A highlight of the quarter was receiving the VCLA award for an outstanding Masters’ thesis as well (Imperial article). In terms of raw computer science difficulty, MCMAS-Dynamic is probably the most complicated project I’ve delivered (there are a couple I’ve done since that I’m also proud of, but I’m pretty sure MCMAS still wins). Some recognition is always nice; too much ego-stroking can be unhealthy, but the odd bit is enjoyable.
In terms of finance, I didn’t really pay much attention to things this quarter. I was aware of the Turkish and Argentinian currency troubles as well as the US-China trade spat, but things on my end are still largely business-as-usual. In fact I thought this quarter was not going to be good, but looking at things it’s largely an effect of recency bias; while performance in September was indeed weak, July and August were actually very good.
The high expenses of Q2 have actually snowballed further in Q3, though most of this is explainable by six-month periodic expenses and booking travel for the end of the year. Discretionary expenses have actually fallen a fair amount, which is unsurprising as Q2 expenses included Stockholm travel as well as renewing my web server. Savings rate is down, though still on track to be in a good place this year.

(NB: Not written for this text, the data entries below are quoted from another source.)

(** One row pixel by pixel is the row filled at once. *)
Lemma clear_row_fill todo : forall x y c p v, pic_ok p -> 0 <= x ->
  color_bytes (iBpp p) c = Some v ->
  clear_row todo x y c p
  = (m ← fill_row todo v (y * iLineBytes p + x * pixel_bytes p) (aucPixelDatas p);
     Some (set_pixels m p)).
Proof.
  induction todo as [|todo IH]; intros x y c p v Hp Hx Hc; cbn [clear_row fill_row mbind option_bind].
  { by destruct p. }
  rewrite (set_color_write p x y c v) by done.
  destruct (mem_write _ _ v) as [m|] eqn:Em; [|done]. cbn [mbind option_bind].
  rewrite (IH _ _ _ _ v); [|by eapply pic_ok_mem, mem_write_length|lia|done].
  cbn. change (pixel_bytes (set_pixels m p)) with (pixel_bytes p).
  destruct (color_bytes_len _ _ _ Hc) as [Hv _]. fold (pixel_bytes p) in Hv. rewrite Hv.
  by replace (y * iLineBytes p + (x + 1) * pixel_bytes p)
    with (y * iLineBytes p + x * pixel_bytes p + pixel_bytes p) by lia.
Qed.

Lemma fill_row_length todo v : forall off m m', fill_row todo v off m = Some m' -> zlen m' = zlen m.
Proof.
  induction todo as [|todo IH]; intros off m m'; cbn [fill_row]; [by intros [= <-]|].
  destruct (mem_write m off v) as [m1|] eqn:E; [|done]. cbn [mbind option_bind].
  intros ->%IH. by eapply mem_write_length.
Qed.

Lemma clear_rect_fill rows cols : forall x y c p v, pic_ok p -> 0 <= x ->
  color_bytes (iBpp p) c = Some v ->
  clear_rect_rows rows cols x y c p
  = (m ← clear_rows rows (fill_row cols v) (y * iLineBytes p + x * pixel_bytes p)
           (iLineBytes p) (aucPixelDatas p);
     Some (set_pixels m p)).
Proof.
  induction rows as [|rows IH]; intros x y c p v Hp Hx Hc;
    cbn [clear_rect_rows clear_rows mbind option_bind]; [by destruct p|].
  rewrite (clear_row_fill _ _ _ _ _ v) by done.
  destruct (fill_row _ _ _ _) as [m|] eqn:Em; [|done]. cbn [mbind option_bind].
  rewrite (IH _ _ _ _ v); [|by eapply pic_ok_mem, fill_row_length|lia|done].
  cbn. change (pixel_bytes (set_pixels m p)) with (pixel_bytes p).
  by replace ((y + 1) * iLineBytes p + x * pixel_bytes p)
    with (y * iLineBytes p + x * pixel_bytes p + iLineBytes p) by lia.
Qed.

(** Storing bytes one after the other. *)
Lemma mem_write_cons m off b bs m1 : mem_write m off [b] = Some m1 ->
  off + 1 + zlen bs <= zlen m -> mem_write m1 (off + 1) bs = mem_write m off (b :: bs).
Proof.
  intros E1 Hf. pose proof (mem_write_length _ _ _ _ E1) as L1.
  pose proof (mem_write_Some _ _ _ _ E1) as (H0 & _ & _).
  assert (E2 := mem_write_in m1 (off + 1) bs ltac:(lia) ltac:(lia)).
  assert (E3 := mem_write_in m off (b :: bs) H0 ltac:(rewrite zlen_cons; lia)).
  rewrite E2, E3. f_equal. apply list_eq. intros i.
  transitivity (if decide (Z.of_nat i < off + 1 \/ off + 1 + zlen bs <= Z.of_nat i)
                then m1 !! i else bs !! (i - Z.to_nat (off + 1))%nat);
    [by apply mem_write_lookup|].
  transitivity (if decide (Z.of_nat i < off \/ off + zlen (b :: bs) <= Z.of_nat i)
                then m !! i else (b :: bs) !! (i - Z.to_nat off)%nat);
    [|symmetry; by apply mem_write_lookup].
  rewrite (mem_write_lookup _ _ _ _ i E1). change (zlen [b]) with 1.
  rewrite zlen_cons. pose proof (zlen_nonneg bs).
  destruct (decide (Z.of_nat i = off)) as [Hi|Hi].
  - rewrite decide_True by lia. rewrite !decide_False by lia.
    by replace (i - Z.to_nat off)%nat with 0%nat by lia.
  - repeat case_decide; try lia; try done.
    replace (i - Z.to_nat off)%nat with (S (i - Z.to_nat (off + 1))) by lia. done.
Qed.

Lemma fill_row_bytes b n : forall off m, 0 <= off -> off + Z.of_nat n <= zlen m ->
  fill_row n [b] off m = mem_write m off (replicate n b).
Proof.
  induction n as [|n IH]; intros off m Ho Hf; cbn [fill_row replicate].
  - rewrite mem_write_in by (change (zlen (@nil Z)) with 0; lia).
    rewrite Nat.add_0_r. cbn [app]. by rewrite take_drop.
  - destruct (mem_write_ok m off [b]) as (m1 & E1 & [L1 _] & _); [lia|change (zlen [b]) with 1; lia|].
    rewrite E1. cbn [mbind option_bind]. change (zlen [b]) with 1.
    rewrite IH by lia. apply mem_write_cons; [done|]. rewrite zlen_replicate. lia.
Qed.
(** Scaling a picture that has no memory. *)
Lemma zoom_null w h B0 p z : 0 < w -> 0 < h -> iBpp p = B0 -> iBpp z = B0 -> B0 = 16 \/ B0 = 32 ->
  aucPixelDatas p = [] -> iWidth z = w -> iHeight z = h -> w < 2 ^ 32 -> h < 2 ^ 32 ->
  PicZoom true p z = None.
Proof.
  intros Hw Hh Hp Hz HB Hm Ew Eh Hw2 Hh2. unfold PicZoom. rewrite Hp, Hz, Z.eqb_refl. cbn [negb].
  rewrite Eh, Ew, !u32_small by (split; lia). destruct (Z.to_nat h) as [|n] eqn:En; [lia|].
  assert (exists t, src_table (iWidth p) w = 0 :: t) as [t ->].
  { unfold src_table. rewrite (u32_small w) by (split; lia). destruct (Z.to_nat w) as [|k] eqn:Ek; [lia|].
    by eexists. }
  cbn [zoom_rows length zoom_row lookup list_lookup mbind option_bind]. rewrite Hm.
  assert (forall off, mem_read [] off (u32 (Z.quot B0 8)) = None) as Hnull; [|by rewrite Hnull].
  intros off. destruct (mem_read [] off _) eqn:E; [|done]. apply mem_read_Some in E as (? & _ & Hl & _).
  change (zlen []) with 0 in Hl. destruct HB as [-> | ->]; [change (u32 _) with 2 in Hl | change (u32 _) with 4 in Hl]; lia.
Qed.

(** A YUYV frame that is larger than the screen is scaled without having been
    converted: the program reads through NULL. *)
Lemma yuyv_faults a : F = V4L2_PIX_FMT_YUYV -> B = 16 \/ B = 32 -> lw < fw \/ lh < fh ->
  size_ok lw -> size_ok lh -> 0 < (shown_size fw fh).1 -> 0 < (shown_size fw fh).2 ->
  app_base a -> converter_for (a_conv a) -> unconverted (a_convert a) ->
  main_step decode malloc true true a = None.
Proof using laws.
  intros EF HB Hbig Slw Slh Hzw Hzh Ha Hc Hu. destruct cl_size as [Sw Sh].
  destruct (get_put (a_dev a) (a_video a) (a_node a) (ab_run _ Ha) (ab_dev _ Ha))
    as (used & m & s2 & dev & s3 & E1 & _).
  destruct (ab_lcd _ Ha) as (Elw & Elh & Elb).
  pose proof (yuyv_converts a used m EF HB Ha Hc Hu) as E3. cbv zeta in E3. set (cb := mk_frame _ _ _) in E3.
  unfold main_step. rewrite E1. cbn [mbind option_bind negb Z.eqb]. rewrite E3.
  cbn [mbind option_bind negb Z.eqb]. unfold fit_to_lcd. cbn [tPixelDatas iWidth iHeight cb].
  rewrite Elw, Elh, Elb. unfold shown_size in Hzw, Hzh.
  assert ((fw >? lw) || (fh >? lh) = true) as E by (rewrite !Z.gtb_ltb; destruct Hbig; bool_lia).
  rewrite E in *. destruct (zoom_size_ok fw fh lw lh Sw Sh Slw Slh) as (zw & zh & Ez & Hw & Hh & _).
  rewrite Ez in *. cbn [default from_option id fst snd mbind option_bind] in *.
  unfold size_ok in *. rewrite (zoom_null zw zh B); try done; try lia.
  - unfold ensure_block. destruct (vb_ptr _); [destruct (malloc _)|..]; done.
  - unfold ensure_block. destruct (vb_ptr _); [destruct (malloc _)|..]; done.
  - unfold ensure_block. destruct (vb_ptr _); [destruct (malloc _)|..]; done.
Qed.

(** For the same reason a RGB565 frame is an error on a screen of 32 bits. *)
Lemma rgb_step a : F = V4L2_PIX_FMT_RGB565 -> B = 32 ->
  app_base a -> converter_for (a_conv a) -> unconverted (a_convert a) ->
  main_step decode malloc true true a = Some (inr (-1)).
Proof using laws.
  intros EF EB Ha (_ & _ & Hc) (w0 & h0 & Hu).
  destruct (get_put (a_dev a) (a_video a) (a_node a) (ab_run _ Ha) (ab_dev _ Ha))
    as (used & m & s2 & dev & s3 & E1 & _).
  destruct (dev_fields _ (ab_dev _ Ha)) as (D1 & D2 & D3).
  unfold main_step. rewrite E1. cbn [mbind option_bind negb Z.eqb].
  unfold convert_frame, V4l2GetFormat. rewrite D1. destruct (Z.eqb_spec F (iPixelFormat (a_frame a))) as [E|_].
  { pose proof (ab_format _ Ha) as Ef. rewrite <- E, EF, EB in Ef. done. }
  rewrite Hc, Hu by done. unfold frame_of, Convert, Rgb2RgbConvert. rewrite D1, EF.
  cbn [negb iPixelFormat]. rewrite Z.eqb_refl. change (0 =? V4L2_PIX_FMT_RGB565) with false.
  change (0 =? V4L2_PIX_FMT_RGB32) with false. done.
Qed.

End Correctness.

(** * A camera *)

(** A small camera that keeps the contract: it offers [formats], takes [F], sends
    frames of [fw] times [fh] one after the other in [N] buffers. The state is how
    far it is set up, none when closed, and the number of frames it delivered. *)
Section Sim.
Context (formats : list Z) (F fw fh : Z) (N : nat) (frames : nat -> mem).

Record sim := mk_sim { sim_phase : option phase; sim_count : nat }.

#[local] Instance phase_eq_dec : EqDecision phase.
Proof. solve_decision. Defined.

(** A call that is allowed in one phase and leads to another. *)
Definition sim_move (p p' : phase) (s : sim) : Z * sim :=
  if bool_decide (sim_phase s = Some p) then (0, mk_sim (Some p') (sim_count s)) else (-1, s).

Definition sim_setup : CaptureSetup sim := {|
  io_open s := Some (3, mk_sim (Some Opened) 0);
  io_close s := Some (mk_sim None 0);
  io_querycap s := Some (0, Z.lor V4L2_CAP_VIDEO_CAPTURE V4L2_CAP_STREAMING, s);
  io_enum_fmt f s :=
    Some (match formats !! Z.to_nat (fd_index f) with
          | Some p => (0, mk_fmtdesc (fd_index f) (fd_type f) 0 "" p, s)
          | None => (-1, f, s)
          end);
  io_s_fmt f s :=
    let '(r, s) := sim_move Opened Formatted s in
    Some (r, mk_format (fmt_type f) (mk_pix fw fh F V4L2_FIELD_NONE 0 0 0 0), s);
  io_reqbufs req s :=
    let '(r, s) := sim_move Formatted (Mapped 0) s in
    Some (r, mk_reqbufs (Z.of_nat N) (rb_type req) (rb_memory req), s);
  io_querybuf b s := Some (0, mk_vbuf (vb_index b) (vb_type b) 0 0 0 (0, 0) 0 (vb_memory b)
                               (vb_index b) 4096 0, s);
  io_mmap len off s :=
    let '(r, s) := sim_move (Mapped (Z.to_nat off)) (Mapped (S (Z.to_nat off))) s in
    Some (if r =? 0 then Some off else None, s);
  io_qbuf b s :=
    Some (match sim_phase s with
          | Some (Mapped _) => (0, mk_sim (Some (Queued 1)) (sim_count s))
          | Some (Queued i) => (0, mk_sim (Some (Queued (S i))) (sim_count s))
          | Some Running => (0, s)
          | _ => (-1, s)
          end)
|}.

Definition sim_stream : CaptureStream sim := {|
  io_streamon _ s := Some (sim_move (Queued N) Running s);
  io_streamoff _ s := Some (sim_move Running (Mapped N) s);
  io_poll s := Some (1, s);
  io_dqbuf b s :=
    let n := sim_count s in
    Some (0, mk_vbuf (Z.of_nat (n mod N)) (vb_type b) (zlen (frames n)) 0 0 (0, 0) 0 (vb_memory b) 0 0 0,
          mk_sim (sim_phase s) (S n));
  io_read m _ s := Some (-1, m, s);
  io_munmap _ _ s := Some s;
  io_page _ s := Some (frames (pred (sim_count s)))
|}.

(** Phases of the contract; the first buffer is queued when all are mapped. *)
Definition sim_at (p : phase) (s : sim) : Prop :=
  match p with
  | Queued O => sim_phase s = Some (Mapped N)
  | p => sim_phase s = Some p
  end.

Definition sim_good (used : Z) (m : mem) : Prop := exists n, used = zlen (frames n) /\ m = frames n.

Work on dealing with logical puzzles has continued, and I think I’ve managed to find a source of metrics; Logic Masters India has a good selection of past contests along with a rating system. Based on a few of these, my Puzzle skills are currently around the low to middle 600s, while my Sudoku skills are in the high 700s. Individual contests may vary in difficulty, so normalisation is used. Interestingly, this is done on two axes, comparing both one’s score relative to the top scorer and one’s ranking relative to all participants.
I’ve also started to take an interest in cryptic crosswords, though I’m certainly nowhere as competitive at these; my general knowledge is not sufficiently broad. “Logical puzzles” are designed with the intention of being culture-neutral; these often demand a wide vocabulary (which I think I have) and broad general knowledge (less so). It helps that there is a group at Palantir that attempts these recreationally; I’m not aware of a similar group for general logic puzzles.
When one is investigating a search problem, one typically needs to balance exploration (searching prospectively for additional solutions) and exploitation (locally refining good known solutions). Historically when managing my own decisions I’ve largely been pushing exploitation for quite some time. I first discovered an interest in mathematics when I was around six; while this isn’t quite computer science or software engineering, that was near-by. I started programming at 15, and when choosing my degree looked at CS which I felt balanced my interests, skills and prospects well. When I was at university, I had the aforementioned monomaniac episode; since then I’ve branched out a little.
I’ve been behind the times (the song was released in 2017, apparently), but I’ve been listening to Meant to Be (Bebe Rexha and Florida Georgia Line) a fair bit this quarter. I don’t particularly enjoy the vocals in the original, but it’s been covered well; this one is better polished, while this one has the approach I go for when I try to sing it!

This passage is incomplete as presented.